Deciduous shrub or small tree to 4 m. Young branchlets yellow-green with silky hairs, becoming red-brown or black, and glabrous. Leaves pinnately veined with 6–12 pairs of lateral veins; blade membranous, obovate, 6–20 × 3–7 cm, both surfaces with short, persistent hairs (in the type variety); base cuneate; margin entire; apex acuminate to acute; petiole 0.5–1.5 cm. Umbels axillary, subsessile, produced just below the newly expanding leaves, each with 4–7 flowers on pedicels with short golden hairs. Flowers with 6 tepals; male flowers with 9 fertile stamens, females with reduced staminodes. Fruit globose, black, 0.7 cm across. (Grimshaw & Bayton 2009; Ohwi 1965; Liao 1988).

Distribution  Japan Honshu, Shikoku, Kyushu South Korea

Habitat Moist slopes, 300–1200 m.

USDA Hardiness Zone 9-10

RHS Hardiness Rating H2

Conservation status Least concern (LC)

Little known in western gardens, this is one of the usually shrubby species with deciduous, pinnately veined leaves, umbels of small yellowish flowers on the bare twigs in spring and – if males and females are grown together – small black fruit. Its rather southerly distribution, together with a track record of tenderness and general absence from cultivation, suggest that this is not a very hardy plant. It is worth attempting in warm gardens, however, for its stems (yellow-green when young, ultimately dark) and bright yellow autumn foliage (Grimshaw & Bayton 2009); it can at least sometimes put on an impressive display of flowers.

Lindera sericea is closely comparible to L. umbellata, which extends further north in Japan and includes hardier forms. L. sericea differs in the persitence of the leaf hairs as the leaf ages; while L. umbellata may have silky hairs on the undersurface at first, they do not persist. In typical L. sericea the hairs are short and on both surfaces; in var. glabrata Blume the hairs are long but scattered, and only on the lower surface. Var. lancea (Momiy.) H.Ohba has narrower leaves with persistent, silky hairs beneath (Ohwi 1965).

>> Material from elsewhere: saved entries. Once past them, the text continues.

Definition pdFALSE : Z := 0.
Definition pdTRUE : Z := 1.

Definition fecMAX_POLLS : Z := 20.
Definition fecNUM_FEC_TX_BUFFERS : Z := 1.
Definition fecTX_BUFFER_TO_USE : Z := 0.
Definition MCF_FEC_RCR_MAX_FL (x : Z) : Z := Z.shiftl (Z.land x 0x7FF) 0x10.

(** The device's side of one MII management frame: what the event register
    shows at each poll of the completion loop (polls are numbered from 0)
    and what the data register holds when it is read back. *)
Record mii_device : Type := { eir_at_poll : Z -> Z; mmfr_value : Z }.

Inductive link_speed : Type := Speed100 | Speed10.
Inductive duplex : Type := Full | Half.

(** A status flag of a descriptor: a non-empty mask inside the 16-bit
    status half-word. *)
Definition flag16 (f : Z) : Prop := 0 < f < 2 ^ 16.

(** [e] is a write to register [r]. *)
Definition writes_to (r : reg) (e : event) : bool :=
  match e with
  | RegWrite r' _ => if reg_eq_dec r r' then true else false
  | _ => false
  end.

(** Constants of headers that are not among the sources (fecbd.h, the
    MCF5223x register header, eth_phy.h, eth.h, FreeRTOSConfig.h) and the link-time
    addresses of the three static arrays.  The driver is modelled over any
    choice of them. *)
Class Constants : Type := {
  TX_BD_R : Z; TX_BD_L : Z; TX_BD_W : Z; TX_BD_TC : Z;
  RX_BD_E : Z; RX_BD_W : Z;
  configNUM_FEC_RX_BUFFERS : Z; configFEC_BUFFER_SIZE : Z;
  xFECTxDescriptors_unaligned : Z;
  xFECRxDescriptors_unaligned : Z;
  ucFECRxBuffers : Z;
  MCF_FEC_EIR_MII : Z; MCF_FEC_EIMR_MII : Z;
  MCF_FEC_EIR_RXB : Z; MCF_FEC_EIR_RXF : Z;
  MCF_FEC_EIR_TXF : Z; MCF_FEC_EIR_TXB : Z;
  MCF_FEC_EIR_UN : Z; MCF_FEC_EIR_RL : Z; MCF_FEC_EIR_LC : Z;
  MCF_FEC_EIR_EBERR : Z; MCF_FEC_EIR_BABT : Z; MCF_FEC_EIR_BABR : Z;
  MCF_FEC_EIR_HBERR : Z;
  MCF_FEC_ECR_RESET : Z; MCF_FEC_ECR_ETHER_EN : Z;
  MCF_FEC_RDAR_R_DES_ACTIVE : Z; MCF_FEC_TDAR_X_DES_ACTIVE : Z;
  MCF_FEC_RCR_DRT : Z; MCF_FEC_TCR_FDEN : Z;
  MCF_FEC_MMFR_ST_01 : Z; MCF_FEC_MMFR_OP_READ : Z;
  MCF_FEC_MMFR_OP_WRITE : Z; MCF_FEC_MMFR_TA_10 : Z;
  MCF_FEC_MMFR_PA : Z -> Z; MCF_FEC_MMFR_RA : Z -> Z;
  MCF_FEC_MMFR_DATA : Z -> Z;
  fecMII_DELAY : Z;
  configPHY_ADDRESS : Z; PHY_ANLPAR : Z;
  PHY_ANLPAR_100BTX_FDX : Z; PHY_ANLPAR_100BTX : Z;
  PHY_ANLPAR_10BTX_FDX : Z;
  ETH_MAX_FRM : Z;
  MCF_FEC_RCR_FCE : Z; MCF_FEC_RCR_MII_MODE : Z; MCF_FEC_RCR_PROM : Z;
  configUSE_PROMISCUOUS_MODE : Z;
  configMAC_0 : Z; configMAC_1 : Z; configMAC_2 : Z;
  configMAC_3 : Z; configMAC_4 : Z; configMAC_5 : Z;
  MCF_INTC_ICR_IL : Z -> Z; configFEC_INTERRUPT_PRIORITY : Z;
  MCF_INTC_IMRH_INT_MASK33 : Z; MCF_INTC_IMRH_INT_MASK34 : Z;
  MCF_INTC_IMRH_INT_MASK35 : Z;
  MCF_INTC_IMRL_INT_MASK23 : Z; MCF_INTC_IMRL_INT_MASK24 : Z;
  MCF_INTC_IMRL_INT_MASK25 : Z; MCF_INTC_IMRL_INT_MASK26 : Z;
  MCF_INTC_IMRL_INT_MASK27 : Z; MCF_INTC_IMRL_INT_MASK28 : Z;
  MCF_INTC_IMRL_INT_MASK29 : Z; MCF_INTC_IMRL_INT_MASK30 : Z;
  MCF_INTC_IMRL_INT_MASK31 : Z; MCF_INTC_IMRL_MASKALL : Z;
  MCF_FEC_EIR_CLEAR_ALL : Z; MCF_FEC_EIMR_UNMASK_ALL : Z
}.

The Veitch nursery in southern England introduced Lindera sericea to western gardens in the late 19th century, but it was always damaged by frost at Kew (Clarke 1988) It has been collected again from Japan in recent years: there are several plants of Kyushu provenance growing unprotected at RBG Edinburgh from ESJE 77 of 2006. Crûg Farm has made collections from Kyushu in 2005 (BSWJ 11123, 11141) and from Shikoku in 2006 (BSWJ 11417, 11419). Further Crûg collections identified as var. lancea are BSWJ 11118 (Kyushu 2005) and 11071 (S Honshu 2006) (Crûg Farm 2023). All these introductions deserve careful monitoring for performance and hardiness. As ever, received identifications in this difficult genus should always be checked.